* _Exercise goal_: Since the entries below must stay intact, return each one exactly.

* _Records provided_:

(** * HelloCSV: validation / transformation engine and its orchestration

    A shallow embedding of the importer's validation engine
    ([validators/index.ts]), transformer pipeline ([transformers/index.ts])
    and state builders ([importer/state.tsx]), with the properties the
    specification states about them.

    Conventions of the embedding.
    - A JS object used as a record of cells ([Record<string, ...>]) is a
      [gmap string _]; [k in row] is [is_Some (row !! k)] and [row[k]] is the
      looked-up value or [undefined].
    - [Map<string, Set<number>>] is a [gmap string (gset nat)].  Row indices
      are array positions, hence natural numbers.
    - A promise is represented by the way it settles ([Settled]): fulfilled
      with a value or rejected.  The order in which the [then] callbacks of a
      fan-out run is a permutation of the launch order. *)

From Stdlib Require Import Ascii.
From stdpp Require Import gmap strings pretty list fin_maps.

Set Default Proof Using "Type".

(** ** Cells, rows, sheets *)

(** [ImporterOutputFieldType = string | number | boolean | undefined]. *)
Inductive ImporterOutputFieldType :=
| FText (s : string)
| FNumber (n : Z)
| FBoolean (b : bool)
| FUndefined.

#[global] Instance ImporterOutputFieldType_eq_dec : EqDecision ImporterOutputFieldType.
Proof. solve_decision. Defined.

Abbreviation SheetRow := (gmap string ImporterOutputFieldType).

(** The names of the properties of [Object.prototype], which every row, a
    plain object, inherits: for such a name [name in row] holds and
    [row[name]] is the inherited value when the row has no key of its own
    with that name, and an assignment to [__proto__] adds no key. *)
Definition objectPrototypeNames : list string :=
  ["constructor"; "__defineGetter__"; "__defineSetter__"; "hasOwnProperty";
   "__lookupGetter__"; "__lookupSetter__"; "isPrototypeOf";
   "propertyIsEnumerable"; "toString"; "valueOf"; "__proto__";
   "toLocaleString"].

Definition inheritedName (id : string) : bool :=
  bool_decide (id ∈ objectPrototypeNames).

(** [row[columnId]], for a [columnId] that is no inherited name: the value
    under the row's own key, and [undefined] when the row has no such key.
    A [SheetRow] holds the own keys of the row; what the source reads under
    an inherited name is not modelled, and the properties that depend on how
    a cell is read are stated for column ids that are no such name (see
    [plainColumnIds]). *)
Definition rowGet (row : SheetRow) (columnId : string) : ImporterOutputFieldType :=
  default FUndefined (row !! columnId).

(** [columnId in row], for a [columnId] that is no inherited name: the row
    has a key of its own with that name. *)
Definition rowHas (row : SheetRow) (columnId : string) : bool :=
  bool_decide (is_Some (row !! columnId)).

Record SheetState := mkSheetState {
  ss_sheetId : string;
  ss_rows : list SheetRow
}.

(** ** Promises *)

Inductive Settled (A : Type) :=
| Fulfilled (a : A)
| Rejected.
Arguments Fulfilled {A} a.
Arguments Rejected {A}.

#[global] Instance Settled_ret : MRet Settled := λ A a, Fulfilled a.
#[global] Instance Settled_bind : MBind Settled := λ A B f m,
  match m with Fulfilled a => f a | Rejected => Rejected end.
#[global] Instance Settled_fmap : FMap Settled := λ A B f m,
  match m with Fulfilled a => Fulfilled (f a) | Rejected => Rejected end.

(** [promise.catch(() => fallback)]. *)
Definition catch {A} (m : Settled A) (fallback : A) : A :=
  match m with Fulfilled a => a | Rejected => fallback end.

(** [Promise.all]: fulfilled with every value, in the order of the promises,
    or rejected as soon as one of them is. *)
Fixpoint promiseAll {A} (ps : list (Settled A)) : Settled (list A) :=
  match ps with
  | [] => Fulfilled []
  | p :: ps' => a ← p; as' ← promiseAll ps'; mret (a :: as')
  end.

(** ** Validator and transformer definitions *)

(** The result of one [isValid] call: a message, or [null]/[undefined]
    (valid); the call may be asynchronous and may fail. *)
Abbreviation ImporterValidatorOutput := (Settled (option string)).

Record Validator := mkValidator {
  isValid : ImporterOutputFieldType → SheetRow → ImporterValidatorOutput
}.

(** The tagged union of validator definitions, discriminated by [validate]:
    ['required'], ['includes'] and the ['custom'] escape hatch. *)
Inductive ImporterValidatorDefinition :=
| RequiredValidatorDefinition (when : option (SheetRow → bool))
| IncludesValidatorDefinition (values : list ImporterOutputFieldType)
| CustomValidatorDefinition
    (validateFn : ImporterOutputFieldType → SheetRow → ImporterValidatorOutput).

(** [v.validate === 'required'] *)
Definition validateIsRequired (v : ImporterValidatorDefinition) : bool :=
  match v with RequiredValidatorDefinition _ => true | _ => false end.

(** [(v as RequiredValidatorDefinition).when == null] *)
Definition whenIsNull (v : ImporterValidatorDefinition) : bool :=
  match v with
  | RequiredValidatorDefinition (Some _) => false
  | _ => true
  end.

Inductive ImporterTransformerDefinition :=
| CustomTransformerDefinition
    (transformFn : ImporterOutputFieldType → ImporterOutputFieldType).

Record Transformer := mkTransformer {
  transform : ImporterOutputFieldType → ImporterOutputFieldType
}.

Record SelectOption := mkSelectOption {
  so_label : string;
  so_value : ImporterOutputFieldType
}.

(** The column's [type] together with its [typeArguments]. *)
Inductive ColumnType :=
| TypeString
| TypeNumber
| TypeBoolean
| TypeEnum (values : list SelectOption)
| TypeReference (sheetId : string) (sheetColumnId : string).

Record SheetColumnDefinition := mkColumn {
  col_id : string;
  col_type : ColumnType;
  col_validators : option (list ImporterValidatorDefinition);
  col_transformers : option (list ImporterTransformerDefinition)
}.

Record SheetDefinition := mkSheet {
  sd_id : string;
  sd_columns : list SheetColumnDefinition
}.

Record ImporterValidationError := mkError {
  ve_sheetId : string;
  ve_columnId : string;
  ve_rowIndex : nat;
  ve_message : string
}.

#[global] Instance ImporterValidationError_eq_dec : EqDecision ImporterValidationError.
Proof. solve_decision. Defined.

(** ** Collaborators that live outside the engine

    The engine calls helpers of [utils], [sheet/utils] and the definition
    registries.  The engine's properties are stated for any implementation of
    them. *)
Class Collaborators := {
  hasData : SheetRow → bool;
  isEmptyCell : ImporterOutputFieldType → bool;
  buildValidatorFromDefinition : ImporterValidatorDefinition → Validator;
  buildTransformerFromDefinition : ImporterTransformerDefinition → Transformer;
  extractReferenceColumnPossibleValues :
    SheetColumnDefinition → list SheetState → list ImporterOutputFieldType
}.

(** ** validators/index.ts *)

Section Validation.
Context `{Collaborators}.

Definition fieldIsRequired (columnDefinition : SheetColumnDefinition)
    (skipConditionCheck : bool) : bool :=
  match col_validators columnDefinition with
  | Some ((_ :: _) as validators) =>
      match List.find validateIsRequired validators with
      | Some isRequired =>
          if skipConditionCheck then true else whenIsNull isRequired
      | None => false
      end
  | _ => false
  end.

* _Answer for the task_:
(** * HelloCSV: validation / transformation engine and its orchestration

    A shallow embedding of the importer's validation engine
    ([validators/index.ts]), transformer pipeline ([transformers/index.ts])
    and state builders ([importer/state.tsx]), with the properties the
    specification states about them.

    Conventions of the embedding.
    - A JS object used as a record of cells ([Record<string, ...>]) is a
      [gmap string _]; [k in row] is [is_Some (row !! k)] and [row[k]] is the
      looked-up value or [undefined].
    - [Map<string, Set<number>>] is a [gmap string (gset nat)].  Row indices
      are array positions, hence natural numbers.
    - A promise is represented by the way it settles ([Settled]): fulfilled
      with a value or rejected.  The order in which the [then] callbacks of a
      fan-out run is a permutation of the launch order. *)

From Stdlib Require Import Ascii.
From stdpp Require Import gmap strings pretty list fin_maps.

Set Default Proof Using "Type".

(** ** Cells, rows, sheets *)

(** [ImporterOutputFieldType = string | number | boolean | undefined]. *)
Inductive ImporterOutputFieldType :=
| FText (s : string)
| FNumber (n : Z)
| FBoolean (b : bool)
| FUndefined.

#[global] Instance ImporterOutputFieldType_eq_dec : EqDecision ImporterOutputFieldType.
Proof. solve_decision. Defined.

Abbreviation SheetRow := (gmap string ImporterOutputFieldType).

(** The names of the properties of [Object.prototype], which every row, a
    plain object, inherits: for such a name [name in row] holds and
    [row[name]] is the inherited value when the row has no key of its own
    with that name, and an assignment to [__proto__] adds no key. *)
Definition objectPrototypeNames : list string :=
  ["constructor"; "__defineGetter__"; "__defineSetter__"; "hasOwnProperty";
   "__lookupGetter__"; "__lookupSetter__"; "isPrototypeOf";
   "propertyIsEnumerable"; "toString"; "valueOf"; "__proto__";
   "toLocaleString"].

Definition inheritedName (id : string) : bool :=
  bool_decide (id ∈ objectPrototypeNames).

(** [row[columnId]], for a [columnId] that is no inherited name: the value
    under the row's own key, and [undefined] when the row has no such key.
    A [SheetRow] holds the own keys of the row; what the source reads under
    an inherited name is not modelled, and the properties that depend on how
    a cell is read are stated for column ids that are no such name (see
    [plainColumnIds]). *)
Definition rowGet (row : SheetRow) (columnId : string) : ImporterOutputFieldType :=
  default FUndefined (row !! columnId).

(** [columnId in row], for a [columnId] that is no inherited name: the row
    has a key of its own with that name. *)
Definition rowHas (row : SheetRow) (columnId : string) : bool :=
  bool_decide (is_Some (row !! columnId)).

Record SheetState := mkSheetState {
  ss_sheetId : string;
  ss_rows : list SheetRow
}.

(** ** Promises *)

Inductive Settled (A : Type) :=
| Fulfilled (a : A)
| Rejected.
Arguments Fulfilled {A} a.
Arguments Rejected {A}.

#[global] Instance Settled_ret : MRet Settled := λ A a, Fulfilled a.
#[global] Instance Settled_bind : MBind Settled := λ A B f m,
  match m with Fulfilled a => f a | Rejected => Rejected end.
#[global] Instance Settled_fmap : FMap Settled := λ A B f m,
  match m with Fulfilled a => Fulfilled (f a) | Rejected => Rejected end.

(** [promise.catch(() => fallback)]. *)
Definition catch {A} (m : Settled A) (fallback : A) : A :=
  match m with Fulfilled a => a | Rejected => fallback end.

(** [Promise.all]: fulfilled with every value, in the order of the promises,
    or rejected as soon as one of them is. *)
Fixpoint promiseAll {A} (ps : list (Settled A)) : Settled (list A) :=
  match ps with
  | [] => Fulfilled []
  | p :: ps' => a ← p; as' ← promiseAll ps'; mret (a :: as')
  end.

(** ** Validator and transformer definitions *)

(** The result of one [isValid] call: a message, or [null]/[undefined]
    (valid); the call may be asynchronous and may fail. *)
Abbreviation ImporterValidatorOutput := (Settled (option string)).

Record Validator := mkValidator {
  isValid : ImporterOutputFieldType → SheetRow → ImporterValidatorOutput
}.

(** The tagged union of validator definitions, discriminated by [validate]:
    ['required'], ['includes'] and the ['custom'] escape hatch. *)
Inductive ImporterValidatorDefinition :=
| RequiredValidatorDefinition (when : option (SheetRow → bool))
| IncludesValidatorDefinition (values : list ImporterOutputFieldType)
| CustomValidatorDefinition
    (validateFn : ImporterOutputFieldType → SheetRow → ImporterValidatorOutput).

(** [v.validate === 'required'] *)
Definition validateIsRequired (v : ImporterValidatorDefinition) : bool :=
  match v with RequiredValidatorDefinition _ => true | _ => false end.

(** [(v as RequiredValidatorDefinition).when == null] *)
Definition whenIsNull (v : ImporterValidatorDefinition) : bool :=
  match v with
  | RequiredValidatorDefinition (Some _) => false
  | _ => true
  end.

Inductive ImporterTransformerDefinition :=
| CustomTransformerDefinition
    (transformFn : ImporterOutputFieldType → ImporterOutputFieldType).

Record Transformer := mkTransformer {
  transform : ImporterOutputFieldType → ImporterOutputFieldType
}.

Record SelectOption := mkSelectOption {
  so_label : string;
  so_value : ImporterOutputFieldType
}.

(** The column's [type] together with its [typeArguments]. *)
Inductive ColumnType :=
| TypeString
| TypeNumber
| TypeBoolean
| TypeEnum (values : list SelectOption)
| TypeReference (sheetId : string) (sheetColumnId : string).

Record SheetColumnDefinition := mkColumn {
  col_id : string;
  col_type : ColumnType;
  col_validators : option (list ImporterValidatorDefinition);
  col_transformers : option (list ImporterTransformerDefinition)
}.

Record SheetDefinition := mkSheet {
  sd_id : string;
  sd_columns : list SheetColumnDefinition
}.

Record ImporterValidationError := mkError {
  ve_sheetId : string;
  ve_columnId : string;
  ve_rowIndex : nat;
  ve_message : string
}.

#[global] Instance ImporterValidationError_eq_dec : EqDecision ImporterValidationError.
Proof. solve_decision. Defined.

(** ** Collaborators that live outside the engine

    The engine calls helpers of [utils], [sheet/utils] and the definition
    registries.  The engine's properties are stated for any implementation of
    them. *)
Class Collaborators := {
  hasData : SheetRow → bool;
  isEmptyCell : ImporterOutputFieldType → bool;
  buildValidatorFromDefinition : ImporterValidatorDefinition → Validator;
  buildTransformerFromDefinition : ImporterTransformerDefinition → Transformer;
  extractReferenceColumnPossibleValues :
    SheetColumnDefinition → list SheetState → list ImporterOutputFieldType
}.

(** ** validators/index.ts *)

Section Validation.
Context `{Collaborators}.

Definition fieldIsRequired (columnDefinition : SheetColumnDefinition)
    (skipConditionCheck : bool) : bool :=
  match col_validators columnDefinition with
  | Some ((_ :: _) as validators) =>
      match List.find validateIsRequired validators with
      | Some isRequired =>
          if skipConditionCheck then true else whenIsNull isRequired
      | None => false
      end
  | _ => false
  end.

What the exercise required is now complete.